Stability, Complexity and Data-Dependent Worst-Case Generalization Bounds
Mario Tuci, Lennart Bastian, Benjamin Dupuis, Nassir Navab, Tolga Birdal, Umut Şimşekli
TL;DR
This paper tackles the challenge of generalization guarantees for stochastic optimization by introducing random-set stability for data-dependent random sets $\mathcal{W}_{S,U}$ and bounding the worst-case generalization gap $G_S(w)$ along the entire trajectory. The authors derive an expected bound that hinges on a stability parameter $\beta_n$ and a data-/algorithm-dependent complexity term, avoiding intractable mutual-information terms. They show how to recover IT-free topological/fractal bounds, including $\mathbf{E}^{\alpha}(\mathcal{W}_{S,U})$ and $\mathbf{PMag}(\cdot)$, within this stability framework and validate the approach with experiments on ViT and GraphSAGE that reveal a meaningful interplay between stability and topological complexity. Overall, the framework provides computable, interpretable bounds that connect optimization dynamics, geometry of training trajectories, and generalization performance in data-dependent settings.
Abstract
Providing generalization guarantees for stochastic optimization algorithms remains a key challenge in learning theory. Recently, numerous works demonstrated the impact of the geometric properties of optimization trajectories on generalization performance. These works propose worst-case generalization bounds in terms of various notions of intrinsic dimension and/or topological complexity, which were found to empirically correlate with the generalization error. However, most of these approaches involve intractable mutual information terms, which limit a full understanding of the bounds.
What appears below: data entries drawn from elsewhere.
(** * Remote command runner and key-append script

    A shallow embedding of [ssh-helper.py] and [add_key_nvram.py].

    Both scripts are straight-line sequences of calls into an SSH client
    library.  They are embedded as computations in a state-and-exception
    monad: the state holds the remote host, the client object and the log
    of everything the process did (library calls and writes to its own
    standard streams); exceptions are Python's, with [SystemExit] kept apart
    from the instances of [Exception] because the handlers of the command
    runner tell them apart.

    What lies outside the scripts is a parameter ([Env]): which stage of
    [connect] raises what, what a remote command does to the remote host and
    leaves on its channel, what the local key file holds, which characters
    the standard output of the process can encode.  [open], [connect] and
    [exec_command] raise what the environment says, an instance of
    [Exception] or the [KeyboardInterrupt] of a user who will not wait;
    [decode] raises on bytes that are no UTF-8 and [print] on a text its
    stream cannot encode.  A command whose output outgrows the channel's
    window never ends its streams, and the read that waits for their end
    never returns, unless the user interrupts it.  Once the streams have
    ended, reading the exit status and closing the client return, and the
    standard streams of the process are open.  The process runs on a
    POSIX system: its exit code is the low eight bits of the argument of
    [sys.exit].

    The first part holds the definitions, the second the properties. *)

From Stdlib Require Import List Bool Arith ZArith NArith Lia.
From Stdlib.Strings Require Import Ascii String Byte.
Import ListNotations.

Set Implicit Arguments.

(** ** Python text and bytes *)

(** A Python [str] is a sequence of code points, a [bytes] object a sequence
    of bytes. *)
Definition pystr := list N.
Definition pybytes := list byte.

Definition text (s : string) : pystr :=
  map N_of_ascii (list_ascii_of_string s).

Definition newline : pystr := [10%N].

Definition in_range (lo hi n : N) : bool := (lo <=? n)%N && (n <=? hi)%N.

(** [bytes.decode()] with its defaults: strict UTF-8. *)
Definition is_cont (n : N) : bool := in_range 0x80 0xBF n.

Definition second_ok3 (n0 n1 : N) : bool :=
  if (n0 =? 0xE0)%N then in_range 0xA0 0xBF n1
  else if (n0 =? 0xED)%N then in_range 0x80 0x9F n1
  else is_cont n1.

Definition second_ok4 (n0 n1 : N) : bool :=
  if (n0 =? 0xF0)%N then in_range 0x90 0xBF n1
  else if (n0 =? 0xF4)%N then in_range 0x80 0x8F n1
  else is_cont n1.

Fixpoint utf8_decode (bs : pybytes) : option pystr :=
  match bs with
  | [] => Some []
  | b0 :: r0 =>
    let n0 := Byte.to_N b0 in
    if (n0 <? 0x80)%N then option_map (cons n0) (utf8_decode r0)
    else if in_range 0xC2 0xDF n0 then
      match r0 with
      | b1 :: r1 =>
        let n1 := Byte.to_N b1 in
        if is_cont n1
        then option_map (cons ((n0 - 0xC0) * 64 + (n1 - 0x80))%N)
                        (utf8_decode r1)
        else None
      | _ => None
      end
    else if in_range 0xE0 0xEF n0 then
      match r0 with
      | b1 :: b2 :: r2 =>
        let n1 := Byte.to_N b1 in
        let n2 := Byte.to_N b2 in
        if second_ok3 n0 n1 && is_cont n2
        then option_map
               (cons ((n0 - 0xE0) * 4096 + (n1 - 0x80) * 64 + (n2 - 0x80))%N)
               (utf8_decode r2)
        else None
      | _ => None
      end
    else if in_range 0xF0 0xF4 n0 then
      match r0 with
      | b1 :: b2 :: b3 :: r3 =>
        let n1 := Byte.to_N b1 in
        let n2 := Byte.to_N b2 in
        let n3 := Byte.to_N b3 in
        if second_ok4 n0 n1 && is_cont n2 && is_cont n3
        then option_map
               (cons ((n0 - 0xF0) * 262144 + (n1 - 0x80) * 4096
                      + (n2 - 0x80) * 64 + (n3 - 0x80))%N)
               (utf8_decode r3)
        else None
      | _ => None
      end
    else None
  end.

(** [str.isspace] on one code point, and [str.strip()]. *)
Definition isspace (c : N) : bool :=
  in_range 0x09 0x0D c || in_range 0x1C 0x20 c
  || (c =? 0x85)%N || (c =? 0xA0)%N || (c =? 0x1680)%N
  || in_range 0x2000 0x200A c || (c =? 0x2028)%N || (c =? 0x2029)%N
  || (c =? 0x202F)%N || (c =? 0x205F)%N || (c =? 0x3000)%N.

Fixpoint lstrip (s : pystr) : pystr :=
  match s with
  | c :: r => if isspace c then lstrip r else s
  | [] => []
  end.

Definition strip (s : pystr) : pystr := rev (lstrip (rev (lstrip s))).

(** [needle in haystack] on [str]. *)
Fixpoint startswith (s p : pystr) {struct p} : bool :=
  match p, s with
  | [], _ => true
  | a :: p', b :: s' => (a =? b)%N && startswith s' p'
  | _ :: _, [] => false
  end.

Fixpoint contains (haystack needle : pystr) : bool :=
  startswith haystack needle ||
  match haystack with
  | [] => false
  | _ :: h' => contains h' needle
  end.
(** * Landmark alignment and mesh warping (openbr/plugins/landmarks.cpp)

    A shallow embedding of the three transforms of [landmarks.cpp]:
    [ProcrustesTransform] (training of the mean shape and alignment of a
    record), [DelaunayTransform] (triangulation of the landmarks and the
    piecewise-affine warp) and the data they exchange through the record's
    metadata.

    Numbers.  The source mixes [double] ([qreal], [cv::Scalar]) and [float]
    ([Point2f], [Eigen::MatrixXf], [QList<float>]).  The embedding is generic
    in a type [F] of scalars with the operations the code uses; [to_float]
    marks every place where the code narrows a [double] to a [float].  Two
    instances are given: IEEE binary64 with binary32 narrowing (for running the
    code on concrete records) and the real numbers (exact arithmetic, the
    reading under which the numerical properties are stated).

    Libraries.  Qt containers are lists, [QVariantMap] is a finite map.  The
    OpenCV and Eigen routines the code calls without defining them
    ([cv::Subdiv2D], [cv::warpAffine], [cv::fillConvexPoly],
    [cv::boundingRect], [Eigen::JacobiSVD]) are fields of two interfaces,
    [OpenCVLib] and [EigenLib]; every statement quantifies over them. *)

From stdpp Require Import gmap strings list.
From Stdlib Require Import ZArith Reals Lra.
From Stdlib Require Floats Uint63.
Lemma for_range_query evs n : forall first t h p,
  AMC.m_uart t = Some h -> AMC.m_parse t = Some p -> (first + n <= 4)%nat ->
  exists s bytes, AMC.for_range first n (AMC.query_state evs) t = Ok s /\
    AMC.m_parse s = Some (AMC.feed bytes p) /\ (List.length bytes <= n)%nat /\
    AMC.probed n (AMC.state_requests first n) t s.
Proof.
  induction n as [|n IH]; intros first t h p Hu Hp Hn.
  - exists t, []. split; [done|]. split; [done|]. split; [done|]. apply probed_refl.
  - cbn [AMC.for_range].
    destruct (query_state_spec evs first t h p Hu Hp ltac:(lia))
      as (s1 & b1 & -> & Hp1 & Hb1 & Hpr1).
    cbn [bind].
    assert (Hu1 : AMC.m_uart s1 = Some h) by (destruct Hpr1 as (_&_&_&->&_); done).
    destruct (IH (S first) s1 h _ Hu1 Hp1 ltac:(lia)) as (s & b2 & -> & Hp' & Hb2 & Hpr).
    exists s, (b1 ++ b2)%list. split; [done|]. split.
    { rewrite Hp'. unfold AMC.feed. by rewrite fold_left_app. }
    split; [rewrite length_app; lia|].
    pose proof (probed_trans _ _ _ _ _ _ _ Hpr1 Hpr) as H. exact H.
Qed.

Lemma count_error_spec p i cnt t :
  AMC.count_error p i (cnt, t)
  = if m_motor_state p (Z.of_nat i) =? 0
    then (cnt + 1, AMC.war (AMC.motor_warning i) t) else (cnt, t).
Proof. reflexivity. Qed.

Lemma count_errors p (l : list nat) : forall cnt t,
  fold_left (fun acc i => AMC.count_error p i acc) l (cnt, t)
  = (cnt + Z.of_nat (List.length
                       (List.filter (fun i => m_motor_state p (Z.of_nat i) =? 0) l)),
     AMC.set_env (set_log (log (AMC.env t) ++
        List.map AMC.motor_warning
          (List.filter (fun i => m_motor_state p (Z.of_nat i) =? 0) l))%list (AMC.env t)) t).
Proof.
  induction l as [|i l IH]; intros cnt t.
  - cbn [fold_left List.filter List.map List.length]. rewrite app_nil_r, Z.add_0_r.
    f_equal. by destruct t as [? ? ? ? ? ? ? ? ? ? ? ? []].
  - cbn [fold_left List.filter]. rewrite count_error_spec.
    destruct (m_motor_state p (Z.of_nat i) =? 0).
    + rewrite IH. cbn [List.length List.map]. f_equal; [lia|].
      unfold AMC.war. simpl. by rewrite <- app_assoc.
    + apply IH.
Qed.

Lemma checkStateMotor_spec evs t h p :
  AMC.m_uart t = Some h -> AMC.m_parse t = Some p ->
  exists s u bytes,
    AMC.checkStateMotor evs t = Ok s /\ (List.length bytes <= 4)%nat /\
    AMC.probed 4 (AMC.state_requests 0 4) t u /\
    s = (if bool_decide (AMC.faulty (AMC.feed bytes p) = [])
         then (fun x => x) else AMC.setEntityState_message IMC.ESTA_ERROR "AMC Motor")
          (AMC.set_env (set_log (log (AMC.env u)
                                   ++ List.map AMC.motor_warning (AMC.faulty (AMC.feed bytes p)))%list
                          (AMC.env u)) u) /\
    AMC.m_parse u = Some (AMC.feed bytes p).
Proof.
  intros Hu Hp. unfold AMC.checkStateMotor.
  destruct (for_range_query evs 4 0 t h p Hu Hp ltac:(lia)) as (u & bytes & -> & Hp' & Hb & Hpr).
  cbn [bind]. rewrite Hp'. rewrite count_errors. fold (AMC.faulty (AMC.feed bytes p)).
  exists ((if bool_decide (AMC.faulty (AMC.feed bytes p) = [])
           then (fun x => x) else AMC.setEntityState_message IMC.ESTA_ERROR "AMC Motor")
            (AMC.set_env (set_log (log (AMC.env u)
                                     ++ List.map AMC.motor_warning (AMC.faulty (AMC.feed bytes p)))%list
                            (AMC.env u)) u)), u, bytes.
  destruct (AMC.faulty (AMC.feed bytes p)) as [|i l] eqn:Hf.
  - cbn [List.length]. rewrite bool_decide_eq_true_2; [|done]. done.
  - rewrite bool_decide_eq_false_2; [|done].
    assert ((0 <? 0 + Z.of_nat (List.length (i :: l))) = true) as ->.
    { apply Z.ltb_lt. cbn [List.length]. lia. }
    done.
Qed.
(** * Workshop board: synchronisation and stage-transition engine

    A shallow embedding of [src/workshop.py] (the Cin7 fetcher, the date
    parser, the pagination loop, the per-order normalisation and
    classification, the grouping done by [api_jobs] and the stage update),
    followed by the properties of the specification that concern them.

    Conventions of the embedding.
    - A decoded JSON document is a value of [json]; Python's [None] is
      [JNull], a [dict] is a finite map from strings to values, an [int] is
      an unbounded [Z] and a [float] is an IEEE-754 binary64 value
      ([spec_float], with the arithmetic of the standard library's
      executable specification).
    - A Python [str] is a [string]: a sequence of 8-bit characters.  Case
      mapping and digit classes are the ASCII ones; text outside ASCII is
      outside the model.
    - A computation that may raise returns a [result]; the network and the
      clock are explicit state ([world]). *)

From Stdlib Require Import ZArith String Ascii List Bool Lia.
From Stdlib Require Import Floats.SpecFloat.
From stdpp Require Import gmap strings list fin_maps pretty.

Set Warnings "-register-all".
Local Open Scope string_scope.
Local Open Scope list_scope.
Local Open Scope Z_scope.

(* ===================================================================== *)
(** * Python values                                                      *)
(* ===================================================================== *)

(** What [resp.json()] can produce. *)
Inductive json : Type :=
| JNull
| JBool (b : bool)
| JInt (z : Z)
| JFloat (f : spec_float)
| JStr (s : string)
| JList (l : list json)
| JDict (m : gmap string json).

(** The exceptions the modelled code can raise. *)
Inductive exn : Type :=
| AttributeError
| IndexError
| TypeError
| ValueError
| OverflowError.

Inductive result (A : Type) : Type :=
| Ok (a : A)
| Raise (e : exn).
Arguments Ok {A} a.
Arguments Raise {A} e.

#[global] Instance result_ret : MRet result := fun _ a => Ok a.
#[global] Instance result_bind : MBind result := fun _ _ k r =>
  match r with
  | Ok a => k a
  | Raise e => Raise e
  end.

(** Binary64 arithmetic, as CPython's [float]. *)
Definition prec : Z := 53.
Definition emax : Z := 1024.
Definition fadd : spec_float -> spec_float -> spec_float := SFadd prec emax.
Definition fmul : spec_float -> spec_float -> spec_float := SFmul prec emax.

(** [float(z)] for an [int]: the nearest binary64 value, [OverflowError]
    when there is none. *)
Definition float_of_int (z : Z) : result spec_float :=
  match binary_normalize prec emax z 0 false with
  | S754_infinity _ => Raise OverflowError
  | f => Ok f
  end.

(** [int(f)] for a [float]: truncation toward zero; [ValueError] on NaN and
    [OverflowError] on an infinity. *)
Definition int_of_float (f : spec_float) : result Z :=
  match f with
  | S754_zero _ => Ok 0
  | S754_infinity _ => Raise OverflowError
  | S754_nan => Raise ValueError
  | S754_finite s m e => Ok (cond_Zopp s (Z.shiftl (Z.pos m) e))
  end.

(** Python truth value of a decoded JSON document. *)
Definition truthy (v : json) : bool :=
  match v with
  | JNull => false
  | JBool b => b
  | JInt z => negb (z =? 0)
  | JFloat f =>
      match f with
      | S754_zero _ => false
      | _ => true
      end
  | JStr s =>
      match s with
      | EmptyString => false
      | String _ _ => true
      end
  | JList l =>
      match l with
      | [] => false
      | _ :: _ => true
      end
  | JDict m => negb (bool_decide (m = ∅))
  end.

(** [a or b] on values. *)
Definition py_or (a b : json) : json := if truthy a then a else b.

(** [d.get(k)]: the value under [k], [None] when the key is absent. *)
Definition dict_get (d : gmap string json) (k : string) : json :=
  default JNull (d !! k).

(** [v.get(k)] on an arbitrary value: only a [dict] has the method. *)
Definition py_get (v : json) (k : string) : result json :=
  match v with
  | JDict d => Ok (dict_get d k)
  | _ => Raise AttributeError
  end.

(** [c.lower()] on one ASCII character. *)
Definition ascii_lower (c : ascii) : ascii :=
  let n := nat_of_ascii c in
  if ((65 <=? n) && (n <=? 90))%nat then ascii_of_nat (n + 32) else c.

(** The helper [gf] of [fetch_kickplate_orders] (line 262):
    [order.get(name) or order.get(name[0].lower() + name[1:])].  The
    right operand is evaluated only when the left one is falsy; [name[0]]
    raises [IndexError] on the empty name. *)
Definition gf (order : gmap string json) (name : string) : result json :=
  let v := dict_get order name in
  if truthy v then Ok v
  else
    match name with
    | EmptyString => Raise IndexError
    | String c rest => Ok (dict_get order (String (ascii_lower c) rest))
    end.

(* ===================================================================== *)
(** * Calendar dates ([datetime] of the Python library)                  *)
(* ===================================================================== *)

Record datetime : Type := mk_datetime {
  year : Z;
  month : Z;
  day : Z;
  hour : Z;
  minute : Z;
  second : Z;
  microsecond : Z
}.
In contrast, some authors built on algorithmic stability to obtain worst-case bounds involving geometric quantities of a combinatorial nature, which are impractical to compute. In this paper, we address these limitations by combining empirically relevant complexity measures with a framework that avoids intractable quantities. To this end, we introduce the concept of \emph{random set stability}, tailored for the data-dependent random sets produced by stochastic optimization algorithms. Within this framework, we show that the worst-case generalization error can be bounded in terms of (i) the random set stability parameter and (ii) empirically relevant, data- and algorithm-dependent complexity measures of the random set. Moreover, our framework improves existing topological generalization bounds by recovering previous complexity notions without relying on mutual information terms. Through a series of experiments in practically relevant settings, we validate our theory by evaluating the tightness of our bounds and the interplay between topological complexity and stability.